Instructions for the task: Which lines of the records contain "fuel"? Collect every one of them.
** Exercise input follows **
Local Open Scope Z_scope.

Module CString.

Abbreviation memory := (Z → Z).

(** ** Memory *)

Definition read_range (m : memory) (p : Z) (n : nat) : bytes := map (λ i, m (p + Z.of_nat i)) (seq 0 n).

Definition write_byte (m : memory) (p v : Z) : memory := λ a, if a =? p then v else m a.

(** [*(p as *mut u64) = v] and [*(p as *mut u32) = v]. *)
Definition write_word (n : nat) (m : memory) (p v : Z) : memory :=
  λ a, if (p <=? a) && (a <? p + Z.of_nat n) then u8 (Z.shiftr v (8 * (a - p))) else m a.
Definition read_word (n : nat) (m : memory) (p : Z) : Z := le_val (read_range m p n).

(** [copy_nonoverlapping(src, dst, n)], [copy(src, dst, n)] and
    [write_bytes(dst, v, n)]. *)
Definition copy_bytes (m : memory) (src dst n : Z) : memory :=
  λ a, if (dst <=? a) && (a <? dst + n) then m (a - dst + src) else m a.
Definition write_bytes (m : memory) (dst v n : Z) : memory :=
  λ a, if (dst <=? a) && (a <? dst + n) then v else m a.

(** ** Reading *)

Definition user_ptr_ok (p : Z) : bool := (0x1000 <=? p) && (p <? 0x800000000000).

Definition write_u64_user (m : memory) (ptr v : Z) : memory :=
  if user_ptr_ok ptr then write_word 8 m ptr v else m.
Definition write_u32_user (m : memory) (ptr v : Z) : memory :=
  if user_ptr_ok ptr then write_word 4 m ptr v else m.

(** At most [fuel] bytes up to the terminator. *)
Fixpoint cstr_len (fuel : nat) (m : memory) (p : Z) : nat :=
  match fuel with
  | O => O
  | S f => if m p =? 0 then O else S (cstr_len f m (p + 1))
  end.

Definition MAX_CSTR : nat := 4096.

Definition read_cstr (m : memory) (ptr : Z) : option bytes :=
  if (ptr <? 0x10000) || (0x800000000000 <=? ptr) then None
  else Some (read_range m ptr (cstr_len MAX_CSTR m ptr)).

(** The loop of [sys_strlen] stops behind 1 MiB, so that its fuel is that. *)
Definition STRLEN_MAX : Z := 1024 * 1024.

Fixpoint strlen_loop (fuel : nat) (m : memory) (p len : Z) : Z :=
  match fuel with
  | O => len
  | S f =>
      if m p =? 0 then len
      else
        let len' := len + 1 in
        if STRLEN_MAX <? len' then len' else strlen_loop f m (p + 1) len'
  end.

Definition sys_strlen (m : memory) (s : Z) : Z :=
  if (s <? 0x10000) || (0x800000000000 <=? s) then 0
  else strlen_loop (Z.to_nat (STRLEN_MAX + 1)) m s 0.

(** The difference of the first two bytes that differ. *)
Fixpoint memcmp_loop (n : nat) (m : memory) (a b : Z) : Z :=
  match n with
  | O => 0
  | S n' =>
      let diff := m a - m b in
      if negb (diff =? 0) then diff else memcmp_loop n' m (a + 1) (b + 1)
  end.

Definition sys_memcmp (m : memory) (a b n : Z) : Z :=
  if n =? 0 then 0
  else if negb (user_ptr_ok a) || negb (user_ptr_ok b) then 0
  else memcmp_loop (Z.to_nat n) m a b.

Fixpoint memchr_loop (n : nat) (m : memory) (s c : Z) : Z :=
  match n with
  | O => 0
  | S n' => if m s =? u8 c then s else memchr_loop n' m (s + 1) c
  end.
** End of Exercise input **
Answer:
(** At most [fuel] bytes up to the terminator. *)
Fixpoint cstr_len (fuel : nat) (m : memory) (p : Z) : nat :=
  match fuel with
(** The loop of [sys_strlen] stops behind 1 MiB, so that its fuel is that. *)
Fixpoint strlen_loop (fuel : nat) (m : memory) (p len : Z) : Z :=
  match fuel with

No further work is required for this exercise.